Here's an interdiff:
diff -u browser/declarative_user.m browser/declarative_user.m
--- browser/declarative_user.m 3 Aug 2005 12:59:48 -0000
+++ browser/declarative_user.m 4 Aug 2005 03:53:53 -0000
@@ -119,7 +119,7 @@
% If this following flag is set to yes then
% user responses will be simulated and will
- % always be `no', except when confirmining a
+ % always be `no', except when confirming a
% bug in which case the response will be `yes'.
testing :: bool
).
diff -u doc/user_guide.texi doc/user_guide.texi
--- doc/user_guide.texi 2 Aug 2005 14:04:56 -0000
+++ doc/user_guide.texi 4 Aug 2005 03:55:02 -0000
@@ -3369,6 +3369,7 @@
@c The @samp{-t} or @samp{--test} option causes the declarative debugger
@c to simulate a user who answers `no' to all questions, except for
@c `Is this a bug?' questions to which the simulated user answers `yes'.

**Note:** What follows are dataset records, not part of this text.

(* ===== verification/Threads.v ===== *)
(** Starting a thread: CMMThread::start, ThreadFn and ThreadCleanup of
    cmm_thread.cpp, as the interleavings of the thread that calls start and the one it
    starts; join, detach and join_all on the set of joinable threads.

    A step is what one of the two does up to the next call on a mutex or condition
    variable.  pthread_cond_wait releases the mutex and waits in one step; whoever is
    woken, by a signal or for no reason, has to get the mutex again.  Run and Finish are a step
    each; Run ends by returning or by an exception that ThreadFn catches. *)

From S2P Require Import Prelude.

Inductive who := Starter | Started.
Inductive starter_pc :=
| S_lock | S_jlock | S_create | S_insert | S_test | S_waiting | S_woken | S_announce | S_unlock
| S_returned (ok : bool).
Inductive thread_pc :=
| T_none | T_lock | T_running | T_test | T_waiting | T_woken | T_unlock | T_run
| T_clean_lock | T_clean | T_finish | T_erase_lock | T_erase | T_done.

#[export] Instance who_eq_dec : EqDecision who.
Proof. solve_decision. Defined.
#[export] Instance starter_pc_eq_dec : EqDecision starter_pc.
Proof. solve_decision. Defined.
#[export] Instance thread_pc_eq_dec : EqDecision thread_pc.
Proof. solve_decision. Defined.

Record cthread := CThread {
  starter_at : starter_pc;
  thread_at : thread_pc;
  running : bool;
  exiting : bool;
  start_has_returned : bool;
  starter_mutex : option who;
  joinable_lock : option who;
  joinable : bool;              (* the thread is in joinable_threads *)
  detached : bool
}.
#[export] Instance cthread_eq_dec : EqDecision cthread.
Proof. solve_decision. Defined.

(** The constructor, and a caller of start. *)
Definition cthread_new : cthread := CThread S_lock T_none false false false None None false false.

Definition starter_to pc (c : cthread) : cthread :=
  CThread pc (thread_at c) (running c) (exiting c) (start_has_returned c) (starter_mutex c) (joinable_lock c) (joinable c) (detached c).
Definition thread_to pc (c : cthread) : cthread :=
  CThread (starter_at c) pc (running c) (exiting c) (start_has_returned c) (starter_mutex c) (joinable_lock c) (joinable c) (detached c).
Definition set_flags r e (c : cthread) : cthread :=
  CThread (starter_at c) (thread_at c) r e (start_has_returned c) (starter_mutex c) (joinable_lock c) (joinable c) (detached c).
Definition set_returned b (c : cthread) : cthread :=
  CThread (starter_at c) (thread_at c) (running c) (exiting c) b (starter_mutex c) (joinable_lock c) (joinable c) (detached c).
Definition set_mutex o (c : cthread) : cthread :=
  CThread (starter_at c) (thread_at c) (running c) (exiting c) (start_has_returned c) o (joinable_lock c) (joinable c) (detached c).
Definition set_jlock o (c : cthread) : cthread :=
  CThread (starter_at c) (thread_at c) (running c) (exiting c) (start_has_returned c) (starter_mutex c) o (joinable c) (detached c).
Definition set_joinable b (c : cthread) : cthread :=
  CThread (starter_at c) (thread_at c) (running c) (exiting c) (start_has_returned c) (starter_mutex c) (joinable_lock c) b (detached c).
Definition set_detached (c : cthread) : cthread :=
  CThread (starter_at c) (thread_at c) (running c) (exiting c) (start_has_returned c) (starter_mutex c) (joinable_lock c) (joinable c) true.

Definition lock_starter (w : who) (then_ : cthread -> cthread) (c : cthread) : list cthread :=
  match starter_mutex c with None => [then_ (set_mutex (Some w) c)] | Some _ => [] end.
Definition lock_joinable (w : who) (then_ : cthread -> cthread) (c : cthread) : list cthread :=
  match joinable_lock c with None => [then_ (set_jlock (Some w) c)] | Some _ => [] end.
(** pthread_cond_signal. *)
Definition signal_starter (c : cthread) : cthread :=
  if bool_decide (starter_at c = S_waiting) then starter_to S_woken c else c.
Definition signal_thread (c : cthread) : cthread :=
  if bool_decide (thread_at c = T_waiting) then thread_to T_woken c else c.

(** CMMThread::start. *)
Definition start (c : cthread) : list cthread :=
  match starter_at c with
  | S_lock => lock_starter Starter (fun c => starter_to S_jlock (set_returned false c)) c
  | S_jlock => lock_joinable Starter (starter_to S_create) c
  | S_create =>
      [starter_to S_insert (thread_to T_lock c);
       starter_to (S_returned false) (set_mutex None (set_jlock None c))]
  | S_insert => [starter_to S_test (set_jlock None (set_joinable true c))]
  | S_test =>
      if negb (running c) && negb (exiting c) then [starter_to S_waiting (set_mutex None c)]
      else [starter_to S_announce c]
  | S_waiting => []
  | S_woken => lock_starter Starter (starter_to S_test) c
  | S_announce => [signal_thread (starter_to S_unlock (set_returned true c))]
  | S_unlock => [starter_to (S_returned true) (set_mutex None c)]
  | S_returned _ => []
  end.

(** ThreadFn, with a Run that may call detach, and ThreadCleanup. *)
Definition ThreadFn (c : cthread) : list cthread :=
  match thread_at c with
  | T_none | T_waiting | T_done => []
  | T_lock => lock_starter Started (thread_to T_running) c
  | T_running => [signal_starter (thread_to T_test (set_flags true (exiting c) c))]
  | T_test =>
      if start_has_returned c then [thread_to T_unlock c]
      else [thread_to T_waiting (set_mutex None c)]
  | T_woken => lock_starter Started (thread_to T_test) c
  | T_unlock => [thread_to T_run (set_mutex None c)]
  | T_run =>
      thread_to T_clean_lock c ::
      lock_joinable Started (fun c => thread_to T_clean_lock (set_jlock None (set_detached (set_joinable false c)))) c
  | T_clean_lock => lock_starter Started (thread_to T_clean) c
  | T_clean => [signal_starter (thread_to T_finish (set_mutex None (set_flags false true c)))]
  | T_finish => [thread_to T_erase_lock c]
  | T_erase_lock => lock_joinable Started (thread_to T_erase) c
  | T_erase => [thread_to T_done (set_jlock None (set_joinable false c))]
  end.

(** Waking up for no reason. *)
Definition spurious (c : cthread) : list cthread :=
  (if bool_decide (starter_at c = S_waiting) then [starter_to S_woken c] else []) ++
  (if bool_decide (thread_at c = T_waiting) then [thread_to T_woken c] else []).

Definition next (c : cthread) : list cthread := start c ++ ThreadFn c.
Inductive thread_step : cthread -> cthread -> Prop :=
| thread_next c c' : c' ∈ next c -> thread_step c c'.
Inductive any_step : cthread -> cthread -> Prop :=
| any_next c c' : c' ∈ next c -> any_step c c'
| any_spurious c c' : c' ∈ spurious c -> any_step c c'.

(** ** The set of joinable threads: what the calls do that hold joinable_lock.
    [None] is a pthread_join that waits. *)
Section joinable.
Context (ended : Z -> bool).
(** The threads join_all takes at once. *)
Definition join_each (tids : list Z) : option (list Z) :=
  if forallb ended tids then Some tids else None.
(** join: what it joins, and the set. *)
Definition join (tid : Z) (is_running : bool) (threads : gset Z) : option (list Z * gset Z) :=
  l ← (if is_running then join_each [tid] else Some []);
  Some (l, threads ∖ {[tid]}).
Definition detach (tid : Z) (threads : gset Z) : gset Z := threads ∖ {[tid]}.
(** join_all; [arrivals]: what other threads add to the set during each of its rounds. *)
Fixpoint join_all (threads : gset Z) (arrivals : list (gset Z)) : option (list Z) :=
  if bool_decide (threads = ∅) then Some []
  else
    l ← join_each (ascending threads);
    match arrivals with
    | [] => Some l
    | new :: arrivals => r ← join_all new arrivals; Some (l ++ r)
    end.
End joinable.

(** ** Every interleaving *)
(** The states reached, by [fuel] rounds. *)
Fixpoint explore (fuel : nat) (seen todo : list cthread) : list cthread :=
  match fuel with
  | O => seen
  | S fuel =>
      let new := filter (fun c => c ∉ seen) (remove_dups (todo ≫= fun c => next c ++ spurious c)) in
      match new with [] => seen | _ => explore fuel (seen ++ new) new end
  end.
Definition all_states : list cthread := explore 60 [cthread_new] [cthread_new].

(** How many steps without a wake-up for no reason are left; [None]: more than [fuel]. *)
Fixpoint steps_left (fuel : nat) (c : cthread) : bool :=
  match fuel with
  | O => bool_decide (next c = [])
  | S fuel => forallb (steps_left fuel) (next c)
  end.

(** The thread is past the handshake. *)
Definition past_handshake (pc : thread_pc) : bool :=
  match pc with
  | T_run | T_clean_lock | T_clean | T_finish | T_erase_lock | T_erase | T_done => true
  | _ => false
  end.
Definition ran_up (pc : thread_pc) : bool :=
  match pc with T_none | T_lock | T_running => false | _ => true end.
(** Nothing is left to do, and nothing is held. *)
Definition over (c : cthread) : Prop :=
  ((starter_at c = S_returned true /\ thread_at c = T_done) \/ (starter_at c = S_returned false /\ thread_at c = T_none)) /\
  starter_mutex c = None /\ joinable_lock c = None /\ joinable c = false.
#[export] Instance over_dec c : Decision (over c).
Proof. unfold over. apply _. Defined.

Definition state_ok (c : cthread) : bool :=
  implb (past_handshake (thread_at c)) (bool_decide (starter_at c = S_returned true) && start_has_returned c) &&
  implb (bool_decide (starter_at c = S_returned true)) (ran_up (thread_at c)) &&
  implb (bool_decide (thread_at c = T_run)) (joinable c && bool_decide (starter_mutex c = None)) &&
  steps_left 21 c &&
  implb (bool_decide (next c = [])) (bool_decide (over c)).

Lemma all_states_closed :
  forallb (fun c => forallb (fun c' => bool_decide (c' ∈ all_states)) (next c ++ spurious c)) all_states = true.
Proof. by vm_compute. Qed.
Lemma all_states_ok : forallb state_ok all_states = true.
Proof. by vm_compute. Qed.

Lemma reached_in c : rtc any_step cthread_new c -> c ∈ all_states.
Proof.
  intros H. assert (cthread_new ∈ all_states) as H0 by (apply (bool_decide_eq_true_1 _); by vm_compute).
  induction H as [c|c c' c'' Hs _ IH]; [done|]. apply IH.
  pose proof all_states_closed as Hc. rewrite forallb_forall in Hc.
  specialize (Hc c (proj1 (list_elem_of_In _ _) H0)). rewrite forallb_forall in Hc.
  apply (bool_decide_eq_true_1 _), Hc, list_elem_of_In, elem_of_app. destruct Hs; auto.
Qed.
Lemma steps_left_spec fuel c n c' : steps_left fuel c = true -> nsteps thread_step n c c' -> (n <= fuel)%nat.
Proof.
  revert c n. induction fuel as [|fuel IH]; intros c n Hc Hn; destruct Hn as [|n c c1 c' Hs Hn]; try lia.
  - apply bool_decide_eq_true in Hc. destruct Hs as [c c1 Hs]. rewrite Hc in Hs. by apply elem_of_nil in Hs.
  - simpl in Hc. rewrite forallb_forall in Hc. destruct Hs as [c c1 Hs].
    apply list_elem_of_In in Hs. specialize (IH c1 n (Hc c1 Hs) Hn). lia.
Qed.

(** C24: The handshake of a new thread.  In every interleaving of a caller of start
    with the thread it starts, wake-ups for no reason included: Run begins only after start
    has let go of the thread's mutex, so that all that is left of start is its
    return, and with the thread in the set of joinable threads; start succeeds only
    once the thread has got going; no wake-up is lost: without wake-ups for no reason at most
    21 steps are left, and where none is possible both are done, no lock is held, and
    the thread is not in the set any more (or pthread_create had failed). *)
Theorem start_handshake c :
  rtc any_step cthread_new c ->
  (past_handshake (thread_at c) = true -> starter_at c = S_returned true /\ start_has_returned c = true) /\
  (starter_at c = S_returned true -> ran_up (thread_at c) = true) /\
  (thread_at c = T_run -> joinable c = true /\ starter_mutex c = None) /\
  (forall n c', nsteps thread_step n c c' -> (n <= 21)%nat) /\
  ((forall c', ~ thread_step c c') -> over c).
Proof.
  intros Hc. pose proof all_states_ok as Hok. rewrite forallb_forall in Hok.
  specialize (Hok c (proj1 (list_elem_of_In _ _) (reached_in c Hc))). unfold state_ok in Hok.
  rewrite !andb_true_iff, !implb_true_iff, !bool_decide_eq_true in Hok.
  destruct Hok as [[[[H1 H2] H3] H4] H5]. split_and!.
  - intros H. specialize (H1 H). by rewrite andb_true_iff, bool_decide_eq_true in H1.
  - done.
  - intros H. specialize (H3 H). by rewrite andb_true_iff, bool_decide_eq_true in H3.
  - intros n c'. by apply steps_left_spec.
  - intros H. apply H5. destruct (next c) as [|c' l] eqn:E; [done|]. destruct (H c').
    constructor. rewrite E. left.
Qed.

(** A run chosen by positions: of the starter waiting, a wake-up for no reason, the
    thread waiting for start to return. *)
Fixpoint follow (c : cthread) (choices : list nat) : option cthread :=
  match choices with
  | [] => Some c
  | i :: choices => c' ← (next c ++ spurious c) !! i; follow c' choices
  end.
Lemma follow_reached c choices c' : follow c choices = Some c' -> rtc any_step c c'.
Proof.
  revert c. induction choices as [|i choices IH]; intros c; simpl; [by intros [= ->]|].
  intros (c1 & Hc1 & E)%bind_Some. eapply rtc_l; [|by apply IH].
  apply list_elem_of_lookup_2, elem_of_app in Hc1 as [?|?]; [by apply any_next|by apply any_spurious].
Qed.

Lemma start_handshake_witness : exists c,
  follow cthread_new [0; 0; 0; 0; 0; 1; 0; 0; 0; 0; 0; 0; 0; 0; 0; 0; 0; 0]%nat = Some c /\ thread_at c = T_run /\
  joinable c = true /\ starter_at c = S_returned true.
Proof.
  eexists. split; [vm_compute; reflexivity|]. split; [reflexivity|].
  match goal with |- joinable ?c = true /\ _ => destruct (start_handshake c) as (H1 & _ & H3 & _) end.
  - apply (follow_reached _ [0; 0; 0; 0; 0; 1; 0; 0; 0; 0; 0; 0; 0; 0; 0; 0; 0; 0]%nat). vm_compute. reflexivity.
  - split; [exact (proj1 (H3 eq_refl))|exact (proj1 (H1 eq_refl))].
Defined.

+ at c This is useful for benchmarking the declarative debugger.
@c @sp 1
@c The @samp{--debug} option causes events generated by the declarative
@c debugger to become visible. This allows the declarative debugger to be
diff -u tools/dd_speedtest tools/dd_speedtest
--- tools/dd_speedtest 3 Aug 2005 12:55:27 -0000
+++ tools/dd_speedtest 4 Aug 2005 04:41:24 -0000
@@ -26,7 +26,7 @@
# data for each reexecution of the program performed by the declarative
# debugger; and dd.stdout which records the output of the debugging session.
#
-# The script extract_dd_stats.awk in this directory can be used to summarize
+# The script extract_dd_stats in this directory can be used to summarize
# the data in dd.stats.
#
# This script will append data to dd.stats and dd.stdout, so they should be
@@ -38,28 +38,16 @@
limit=6
ddopts="-s divide_and_query -n 50000 -d 1"
-while test $# -gt 0
-do
- case $1 in
-
- -c|--cmd)
- cmd="$2" ; shift ;;
-
- -d|--ddopts)
- ddopts="$2" ; shift ;;
-
- -n)
- limit="$2" ; shift ;;
-
- -*)
- echo "$0: unknown option \`$1'" 2>&1
- echo $usage
- exit 1 ;;
-
- *) break ;;
+while getopts c:n:d: flag; do
+ case $flag in
+ c) cmd="$OPTARG" ;;
+ d) ddopts="$OPTARG" ;;
+ n) limit="$OPTARG" ;;
+ \?) echo $usage; exit 1 ;;
+ *) echo internal error in getopts; exit 2 ;;
esac
- shift
done
+shift `expr "$OPTIND" - 1`
if test "$cmd" == ""; then
echo $usage
reverted:
--- tools/extract_dd_stats.awk 3 Aug 2005 13:04:07 -0000
+++ /dev/null 1 Jan 1970 00:00:00 -0000
@@ -1,126 +0,0 @@
-#---------------------------------------------------------------------------#
-# Copyright (C) 2005 The University of Melbourne.
-# This file may only be copied under the terms of the GNU General
-# Public License - see the file COPYING in the Mercury distribution.
-#---------------------------------------------------------------------------#
-#
-# This awk script summarizes the stats generated by the dd_speedtest script.
-#
-# It prints the options passed to the dd command followed by the following
-# fields:
-#
-# reexec = number of reexecutions minus first and last reexecutions.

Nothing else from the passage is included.